In the records that follow, the lines from the one containing "assert (Hr : Reset" to the one containing "(** *** Construction from a raw pointer *)", inclusive, are to be given again exactly.

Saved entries
+ + + +
(** A message the peer sends itself. *)
Lemma own_ok (H O : GossipMessage → Prop) ms g m : delivered H O ms g → message_set m →
  ∃ added st, msg_add conf m g = Ok (added, set_store st g) ∧ delivered H (λ x, O x ∨ x = m) (ms ++ [m]) (set_store st g).
Proof.
  intros Hd Hm. destruct (msg_add_ok _ _ _ _ _ Hd Hm) as (added & st & E & Hok & _). exists added, st. split; [done|].
  destruct Hd as [H1 H2 H3 H4 H5 H6]. split; cbn; auto.
  - intros ch x Hc Hx. destruct (H4 ch x Hc Hx) as (? & ? & ? & ?). rewrite elem_of_app. auto.
  - intros x Hs Hx Hd. rewrite elem_of_app. auto.
  - destruct H6 as (ch & E1 & E2 & Hx). exists ch. split_and!; try done. intros x [Hin|Hin]%elem_of_app Hs.
    + destruct (Hx x Hin Hs) as (y & [?|?] & ?); eauto.
    + apply list_elem_of_singleton in Hin as ->. exists m. split; [by right; right|by apply covers_self].
Qed.

(** A message that is heard: a block that is taken goes to the channels. *)
Lemma heard_ok (H O : GossipMessage → Prop) ms g m : delivered H O ms g → message_set m → g_stopFlag g = false →
  ∃ added st, msg_add conf m g = Ok (added, set_store st g)
    ∧ delivered (λ x, H x ∨ x = m) O (ms ++ [m])
        (if added && bool_decide (is_Some (data_of m)) then DeMultiplex m (set_store st g) else set_store st g).
Proof.
  intros Hd Hm Hstop. destruct (msg_add_ok _ _ _ _ _ Hd Hm) as (added & st & E & Hok & Ha). exists added, st. split; [done|].
  destruct Hd as [H1 H2 H3 H4 H5 H6]. destruct (added && bool_decide (is_Some (data_of m))) eqn:Ed.
  - apply andb_true_iff in Ed as [-> Edata%bool_decide_eq_true]. unfold DeMultiplex. cbn [set_store g_closed].
    destruct (g_closed g) eqn:Ecl; [by specialize (H2 eq_refl); congruence|]. cbn. split; cbn; auto; try congruence.
    + intros ch' (ch & -> & Hch)%list_elem_of_fmap. destruct (ch_pred ch m) eqn:Ep; [|by apply H3]. cbn.
      rewrite omap_app. cbn. destruct (data_of m) as [d|] eqn:Edm; [|by destruct Edata]. apply NoDup_app.
      split_and!; [by apply H3| |apply NoDup_singleton]. intros e He ->%list_elem_of_singleton.
      apply list_elem_of_omap in He as (x & Hx & Ex). destruct (H4 ch x Hch Hx) as (Hin & _).
      apply (Ha x Hin). by eapply covers_data_of.
    + intros ch' x (ch & -> & Hch)%list_elem_of_fmap. rewrite elem_of_app. destruct (ch_pred ch m) eqn:Ep; cbn.
      * intros [Hx|Hx]%elem_of_app; [destruct (H4 ch x Hch Hx) as (? & ? & ? & ?); auto|].
        apply list_elem_of_singleton in Hx as ->. split_and!; auto. right. by left.
      * intros Hx. destruct (H4 ch x Hch Hx) as (? & ? & ? & ?). auto.
    + intros x _ [Hx| ->] Hs; rewrite elem_of_app; [left; by apply H5|right; by left].
    + destruct H6 as (ch & E1 & E2 & Hx). destruct (g_channels g) as [|ch' chs]; [done|]. injection E1 as ->. cbn.
      rewrite E2, (pred0_data m) by done. eexists. split; [done|]. split; [done|]. cbn. intros x [Hin|Hin]%elem_of_app Hs.
      * destruct (Hx x Hin Hs) as (y & [Hy|Hy] & ?); exists y; rewrite elem_of_app; auto.
      * apply list_elem_of_singleton in Hin as ->. exists m. rewrite elem_of_app. split; [left; right; by left|by apply covers_self].
  - split; cbn; auto.
    + intros ch x Hc Hx. destruct (H4 ch x Hc Hx) as (? & ? & ? & ?). rewrite elem_of_app. auto.
    + intros x _ [Hx| ->] Hs; rewrite elem_of_app; [left; by apply H5|right; by left].
    + destruct H6 as (ch & E1 & E2 & Hx). exists ch. split_and!; try done. intros x [Hin|Hin]%elem_of_app Hs.
      { destruct (Hx x Hin Hs) as (y & [Hy|Hy] & ?); eauto. }
      apply list_elem_of_singleton in Hin as ->. rewrite (bool_decide_true _ Hs), andb_true_r in Ed. subst added.
      destruct Ha as (y & Hy & Hc). pose proof (covers_block _ _ Hc Hs) as Hys.
      destruct (Hx y Hy Hys) as (z & Hz & Hzy). exists z. split; [done|]. by eapply gossip_covers_trans.
Qed.
(** The two texts of the specification's example: an integer where a string
    was expected, and an object whose type lookup fails. *)
Lemma FormatTypeError_text_witness :
  let vm := Squirrel.mkVM [Squirrel.SQOther None "?"; Squirrel.SQOther (Some "integer") "42"] in
  fst (Error.FormatTypeError vm 1 "string") = Some "wrong type (string expected, got integer)" /\
  fst (Error.FormatTypeError vm 2 "string") = Some "wrong type (string expected, got unknown)".
Proof.
  intros vm.
  destruct (FormatTypeError_text vm 1 "string") as (Hok & _ & _).
  destruct (FormatTypeError_text vm 2 "string") as (_ & Herr & _).
  split.
  - exact (proj2 (Hok _ "integer" eq_refl eq_refl) eq_refl).
  - exact (Herr _ eq_refl).
Defined.

(** C6 as it was stated does not hold of a type name that contains a NUL
    character: the lookup of the object's type succeeds with the name
    [name_with_NUL], and the text ends after "in", two characters short of
    the text with the whole name. *)
Lemma FormatTypeError_stops_at_NUL :
  let vm := Squirrel.mkVM [Squirrel.SQOther (Some name_with_NUL) "x"] in
  Squirrel.sq_typeof vm 1
    = (Squirrel.SQ_OK, Squirrel.mkVM (Squirrel.SQString name_with_NUL :: Squirrel.stack vm)) /\
  fst (Error.FormatTypeError vm 1 "string") = Some "wrong type (string expected, got in)" /\
  fst (Error.FormatTypeError vm 1 "string")
    <> Some ("wrong type (" +:+ "string" +:+ " expected, got " +:+ name_with_NUL +:+ ")").
Proof.
  intros vm. split; [reflexivity|]. split; [reflexivity|].
  vm_compute. discriminate.
Qed.

(** ** The shared pointer *)

Import SharedPtr.

(** *** One step of [Reset], by the case it takes *)

Lemma Reset_empty (this : N) (h : t) (s : Store) :
  handles s !! this = Some h -> m_Ptr h = NULL -> Reset this s = Some s.
Proof. intros Hh Hp. unfold Reset. rewrite Hh. simpl. by rewrite Hp. Qed.

Lemma Reset_sole (this P rc : N) (s : Store) :
  handles s !! this = Some (mk P rc) -> P <> NULL ->
  counters s !! rc = Some 1%Z -> P ∈ pointees s ->
  Reset this s
    = Some (mkStore (<[this := mk NULL NULL]> (handles s)) (delete rc (counters s))
              (pointees s ∖ {[P]}) (P :: deleted s)).
Proof.
  intros Hh Hp Hc Hlive. unfold Reset. rewrite Hh. simpl.
  destruct (N.eqb_spec P NULL) as [|_]; [done|]. simpl.
  unfold load. rewrite Hc. simpl.
  unfold delete_obj. rewrite decide_True by done. simpl.
  unfold delete_uint. simpl. by rewrite Hc.
Qed.

(** The counter goes down by one; the members are left as they were. *)
Lemma Reset_shared (this P rc : N) (c : Z) (s : Store) :
  handles s !! this = Some (mk P rc) -> P <> NULL ->
  counters s !! rc = Some c -> c <> 1%Z ->
  Reset this s
    = Some (mkStore (handles s) (<[rc := wrap (c - 1)]> (counters s))
              (pointees s) (deleted s)).
Proof.
  intros Hh Hp Hc Hne. unfold Reset. rewrite Hh. simpl.
  destruct (N.eqb_spec P NULL) as [|_]; [done|]. simpl.
  unfold load. rewrite Hc. simpl.
  destruct (Z.eqb_spec c 1) as [|_]; [done|].
  unfold store. by rewrite Hc.
Qed.

(** [Reset] neither creates nor removes a handle object. *)
Lemma Reset_keeps_object (this : N) (s s1 : Store) :
  Reset this s = Some s1 -> is_Some (handles s1 !! this).
Proof.
  unfold Reset. destruct (handles s !! this) as [h|] eqn:Hh; [simpl|done].
  destruct (negb (m_Ptr h =? NULL)%N); [|intros [= <-]; by rewrite Hh].
  destruct (load (m_RefCount h) s) as [c|]; [simpl|done].
  destruct (c =? 1)%Z.
  - destruct (delete_obj (m_Ptr h) s) as [s2|]; [simpl|done].
    destruct (delete_uint (m_RefCount h) s2) as [s3|]; [simpl|done].
    intros [= <-]. simpl. rewrite lookup_insert_eq. by eexists.
  - unfold store. destruct (counters s !! m_RefCount h); [|done].
    intros [= <-]. simpl. by rewrite Hh.
Qed.

(** C10: [Reset] on an empty handle changes nothing: the store it returns is
    the store it was given, so nothing is deleted, no counter is written and
    the handle is still empty.  The destructor of an empty handle is defined
    as well and only ends the handle object. *)
Theorem Reset_empty_is_noop (this : N) (h : t) (s : Store) :
  handles s !! this = Some h ->
  operator_bool h = false ->
  Reset this s = Some s /\
  destroy this s = Some (drop_handle this s).
Proof.
  intros Hh Hempty.
  assert (Hp : m_Ptr h = NULL).
  { unfold operator_bool in Hempty. by destruct (N.eqb_spec (m_Ptr h) NULL). }
  assert (Hr : Reset this s = Some s) by exact (Reset_empty _ _ _ Hh Hp).
  split; [exact Hr|]. unfold destroy. by rewrite Hr.
Qed.

Lemma Reset_empty_is_noop_witness :
  let s := SharedPtr_default 100 (mkStore ∅ {[ 50%N := 2%Z ]} {[ 7%N ]} []) in
  handles s !! 100%N = Some (mk NULL NULL) /\
  operator_bool (mk NULL NULL) = false /\
  Reset 100 s = Some s.
Proof.
  intros s. split; [reflexivity|]. split; [reflexivity|].
  exact (proj1 (Reset_empty_is_noop 100 (mk NULL NULL) s eq_refl eq_refl)).
Defined.

(** C5: dereferencing.  On a non-empty handle [operator*] and [operator->]
    pass their assertion and return the pointee, which is not null; on an
    empty handle both stop at the assertion. *)
Theorem dereference_contract (h : t) :
  (operator_bool h = true ->
     operator_star h = Returned (Get h) /\
     operator_arrow h = Returned (Get h) /\
     Get h <> NULL) /\
  (operator_bool h = false ->
     operator_star h = AssertionFailed /\
     operator_arrow h = AssertionFailed).
Proof.
  unfold operator_bool, operator_star, operator_arrow, Get.
  destruct (N.eqb_spec (m_Ptr h) NULL) as [He|Hne]; simpl; split; try done.
Qed.

Lemma dereference_contract_witness :
  (operator_bool (mk 7 50) = true /\ operator_star (mk 7 50) = Returned 7%N) /\
  (operator_bool (mk NULL NULL) = false /\ operator_arrow (mk NULL NULL) = AssertionFailed).
Proof.
  split.
  - split; [reflexivity|].
    exact (proj1 (proj1 (dereference_contract (mk 7 50)) eq_refl)).
  - split; [reflexivity|].
    exact (proj2 (proj2 (dereference_contract (mk NULL NULL)) eq_refl)).
Defined.

(** C7: assigning a handle to itself returns the store unchanged: the
    members of the handle, its counter, the live pointees and the log of
    deletions are what they were, whether the handle is empty or not. *)
Theorem self_assignment_is_noop (this : N) (s : Store) :
  operator_assign this this s = Some s.
Proof. unfold operator_assign. by rewrite decide_False by (intros H; by apply H). Qed.

(** *** Construction from a raw pointer *)

Lemma Init_after_Reset (this P rc : N) (s s1 : Store) :
  Reset this s = Some s1 ->
  Init this P rc s
    = Some (mkStore (<[this := mk P rc]> (handles s1)) (<[rc := 1%Z]> (counters s1))
              (pointees s1) (deleted s1)).
Proof.
  intros Hr. unfold Init. rewrite Hr. simpl.
  destruct (Reset_keeps_object _ _ _ Hr) as [h ->]. simpl.
  unfold store. simpl. rewrite lookup_insert_eq.
  by rewrite !insert_insert_eq.
Qed.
+ + + +
**Task answer**
  assert (Hr : Reset this s = Some s) by exact (Reset_empty _ _ _ Hh Hp).
  split; [exact Hr|]. unfold destroy. by rewrite Hr.
Qed.

Lemma Reset_empty_is_noop_witness :
  let s := SharedPtr_default 100 (mkStore ∅ {[ 50%N := 2%Z ]} {[ 7%N ]} []) in
  handles s !! 100%N = Some (mk NULL NULL) /\
  operator_bool (mk NULL NULL) = false /\
  Reset 100 s = Some s.
Proof.
  intros s. split; [reflexivity|]. split; [reflexivity|].
  exact (proj1 (Reset_empty_is_noop 100 (mk NULL NULL) s eq_refl eq_refl)).
Defined.

(** C5: dereferencing.  On a non-empty handle [operator*] and [operator->]
    pass their assertion and return the pointee, which is not null; on an
    empty handle both stop at the assertion. *)
Theorem dereference_contract (h : t) :
  (operator_bool h = true ->
     operator_star h = Returned (Get h) /\
     operator_arrow h = Returned (Get h) /\
     Get h <> NULL) /\
  (operator_bool h = false ->
     operator_star h = AssertionFailed /\
     operator_arrow h = AssertionFailed).
Proof.
  unfold operator_bool, operator_star, operator_arrow, Get.
  destruct (N.eqb_spec (m_Ptr h) NULL) as [He|Hne]; simpl; split; try done.
Qed.

Lemma dereference_contract_witness :
  (operator_bool (mk 7 50) = true /\ operator_star (mk 7 50) = Returned 7%N) /\
  (operator_bool (mk NULL NULL) = false /\ operator_arrow (mk NULL NULL) = AssertionFailed).
Proof.
  split.
  - split; [reflexivity|].
    exact (proj1 (proj1 (dereference_contract (mk 7 50)) eq_refl)).
  - split; [reflexivity|].
    exact (proj2 (proj2 (dereference_contract (mk NULL NULL)) eq_refl)).
Defined.

(** C7: assigning a handle to itself returns the store unchanged: the
    members of the handle, its counter, the live pointees and the log of
    deletions are what they were, whether the handle is empty or not. *)
Theorem self_assignment_is_noop (this : N) (s : Store) :
  operator_assign this this s = Some s.
Proof. unfold operator_assign. by rewrite decide_False by (intros H; by apply H). Qed.

(** *** Construction from a raw pointer *)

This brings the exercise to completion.